I have been reading The Birthday of the World, a book of short stories by Ursula K. LeGuin, devastatingly beautiful. Using science fiction as a medium, she writes about human sexuality and intimacy from so many insightful directions, it blows me away. For example, one story revisits the world of her famous novel, The Left Hand of Darkness, where dwells a race of hermaphrodites. But in this case she actually enters the kemmer houses where people go once a month when they become sexual responsive, manifesting either male or female sexual organs. Gender is not a choice, but it turns out that sexual preference is.

I have loved both men and women emotionally, physically and romantically. For the past 12 years I have identified almost exclusively as gay. Nowadays I am only interested in sex with men, but find the affectionate and emotional sphere far more important. In that respect I am fortunate to have at least one profoundly kind and affectionate man in my life, but relationships with women can be especially satisfying. I don’t know what it all means. Le Guin’s explorations of relationship and affection touch me more deeply than any fiction I’ve read in years, and I’m grateful.

I felt ambivalent about her novel, The Telling. That was a few years ago. I found it almost devoid of imagery, couldn’t picture the characters or places. In fact LeGuin doesn’t use much imagery.

In The Birthday of the World it doesn’t matter. Her exploration of the psychological worlds of her characters is utterly compelling. In the story "Old Music and the Slave Women" she describes a slave world shattered by a liberation war. An extraterrestrial ambassador becomes a war prisoner of the old regime. He is tortured. LeGuin describes the experience convincingly, astoundingly. How can she know what it’s like? How can she write that? It is searing, excruciating. The reader perceives something new.

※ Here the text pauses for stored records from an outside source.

(* ===== verification/UserMem.v ===== *)
(** * User memory as kernel threads see it

    What the clients of [copyin] and [copyout] use of [Copy]: the memory of an
    address space survives changes of the other kernel variables, and a
    single byte is read or written, or the copy fails, by the address alone. *)

From S2P Require Import Prelude Riscv State Spinlock Kalloc Vm Uvm Copy Sched.

(** ** Definitions *)

Section UserMem.
Context {KI : KernelImage}.

(** The page table [pt] maps the user pages [l], and no user page from the
    trapframe up. *)
Definition umem (pt : Z) (l : list (Z * Z)) (s : kstate) : Prop :=
  (exists fl, uspace pt l fl s) /\ no_user_top pt s.

(** ** Lemmas *)

Lemma umem_same pt l s s' :
  umem pt l s -> k_mem s' = k_mem s -> k_freelist s' = k_freelist s -> kmem_ready s' -> umem pt l s'.
Proof.
  intros [[fl [Hps Hma Hlen Hfree]] Htop] Em Ef Hr. split; [exists fl|].
  - split; [|destruct Hma; split|done|]; rewrite ?Em; try done.
    destruct Hps as [_ Hi Hwf Hd]. split; rewrite ?Em; try done. unfold kmem_inv in *. by rewrite Em, Ef.
  - unfold no_user_top. by rewrite Em.
Qed.

Lemma kthread_kmem p s : kthread p s -> kmem_ready s.
Proof. intros H. split; [apply H|]. apply H. unfold static_locks. apply elem_of_app. left. set_solver. Qed.

Lemma kthread_kmem_acq lk p s : kthread p s -> lk <> L_kmem -> kmem_ready (acq lk s).
Proof.
  intros H Hne. destruct (kthread_kmem p s H) as [Hs Hf].
  split; [by apply settled_acq|by apply lock_free_acq].
Qed.

Lemma umem_acq lk p pt l s : kthread p s -> lk <> L_kmem -> umem pt l s -> umem pt l (acq lk s).
Proof. intros Hk Hne Hu. apply (umem_same pt l s); try done. by eapply kthread_kmem_acq. Qed.

Lemma umem_copyin1 pt l s va :
  umem pt l s -> 0 <= va < 2 ^ 64 ->
  (exists x, uaddr l PTE_U va = Some x /\ copyin pt va 1 s = Ok (0, [mget (k_mem s) x]) s) \/
  (uaddr l PTE_U va = None /\ exists bs, copyin pt va 1 s = Ok (-1, bs) s).
Proof.
  intros [[fl Hus] Htop] Hva.
  destruct (copyin_ok pt l fl s Hus Htop va 1 Hva ltac:(lia))
    as (c & bs & Hrun & Hub & [[-> Hlen]|(-> & i & Hi & Hn)]).
  - left. destruct bs as [|b [|b' bs]].
    + discriminate.
    + destruct (Hub 0 b eq_refl) as (x & Hx & <-). exists x. rewrite Z.add_0_r in Hx. by split.
    + unfold lenZ in Hlen. simpl in Hlen. lia.
  - right. assert (i = 0) as -> by lia. rewrite Z.add_0_r in Hn. eauto.
Qed.

Lemma umem_copyout1 pt l s va c :
  umem pt l s -> 0 <= va < 2 ^ 64 -> 0 <= c < 256 ->
  (exists x m', uaddr l (Z.lor PTE_U PTE_W) va = Some x /\ copyout pt va [c] s = Ok 0 (set_k_mem m' s) /\
     written l va [c] (k_mem s) m' /\ umem pt l (set_k_mem m' s)) \/
  (uaddr l (Z.lor PTE_U PTE_W) va = None /\ exists m', copyout pt va [c] s = Ok (-1) (set_k_mem m' s) /\
     (forall x, mget m' x = mget (k_mem s) x) /\ umem pt l (set_k_mem m' s)).
Proof.
  intros [[fl Hus] Htop] Hva Hc.
  destruct (copyout_ok pt l fl s va [c] Hus Htop Hva (proj2 (Forall_singleton _ _) Hc))
    as (r & w & rest & m' & Hrun & Ew & Hw & Hus' & Htop' & [[-> ->]|(-> & Hne & Hnone)]).
  - left. rewrite app_nil_r in Ew. subst w. destruct (proj1 Hw 0 c eq_refl) as (x & Hx & _).
    rewrite Z.add_0_r in Hx. exists x, m'. split; [done|]. split; [done|]. split; [done|]. split; [eauto|done].
  - right. destruct w as [|b w].
    + unfold lenZ in Hnone. simpl in Hnone. rewrite Z.add_0_r in Hnone. split; [done|].
      exists m'. split; [done|]. split; [|split; [eauto|done]].
      intros x. apply Hw. unfold lenZ. simpl. lia.
    + destruct rest as [|b' rest]; [done|]. destruct w; discriminate.
Qed.

End UserMem.

(** Process 5 of [demo_sched] with three writable pages, for the witnesses. *)
Definition demo_user_state (pt : Z) (m : mem) (fl : Z) : kstate :=
  set_k_proc (insertZ 5 (set_p_pagetable pt zero_proc) (k_proc demo_sched))
    (set_k_mem m (set_k_freelist fl demo_sched)).

Lemma demo_user_thread : exists pt m fl l, let s := demo_user_state pt m fl in
  kthread 5 s /\ outside true s /\ lookupZ (k_proc s) 5 = Some (set_p_pagetable pt zero_proc) /\
  umem pt l s /\ forall va, 0 <= va < 3 * PGSIZE -> uaddr l (Z.lor PTE_U PTE_W) va <> None.
Proof.
  destruct demo_writable as (pt & l & fl & s & Hus & Htop & Hmap).
  exists pt, (k_mem s), (k_freelist s), l. cbv zeta.
  assert (Hk : kthread 5 (demo_user_state pt (k_mem s) (k_freelist s))).
  { apply (kthread_ext 5 demo_sched); try reflexivity. exact demo_thread. }
  split; [exact Hk|]. split; [exact demo_sched_outside|]. split; [reflexivity|]. split; [|exact Hmap].
  apply (umem_same pt l s); [split; [by exists fl|exact Htop]|reflexivity|reflexivity|].
  exact (kthread_kmem _ _ Hk).
Qed.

Today was sunny, warm and breezy, one of those perfect cottage days. Diving into this lake is the moment I most look forward to every year. I opened my eyes in the cool golden light. I surfaced and whispered “Happy birthday Canada!” to the trees, the sky, the lake, our raft in the middle of the bay. Later, while Stephen and I were lying there in the sun, a loon kept surfacing nearby, peering around, and diving again.

Tonight is near the dark of the moon. Mom departed during an eclipse, four-and-a-half cycles ago. She reappears with the full moon, but I love moonless nights at Lake Fletcher. Stephen and I carried life jackets and paddles down to the dock before dusk.

The clatter and retort of a few festive fireworks resounded across the lake, through the screen door into this softly-lit room. Now evening has fallen silent. In a few minutes we will guide the canoe to the middle of the lake and lie under that vast blanket of stars. I know no sight more beautiful. Here there is no light pollution. The Milky Way is no pale blotch on the heavens; it appears a mind-bursting glow, some hundred thousand light years across—I can’t remember the precise figure. Gas clouds shrouding its brightness show up black, more intensely black than the depths of intergalactic space. Fields of dark and light spread hundreds of lifetimes deep. Vega stands out incredibly bright, half a galaxy away, impossibly huge. Words become meaningless. Unspoken meanings become unspeakably profound. I lose my way in the maze of distance and time.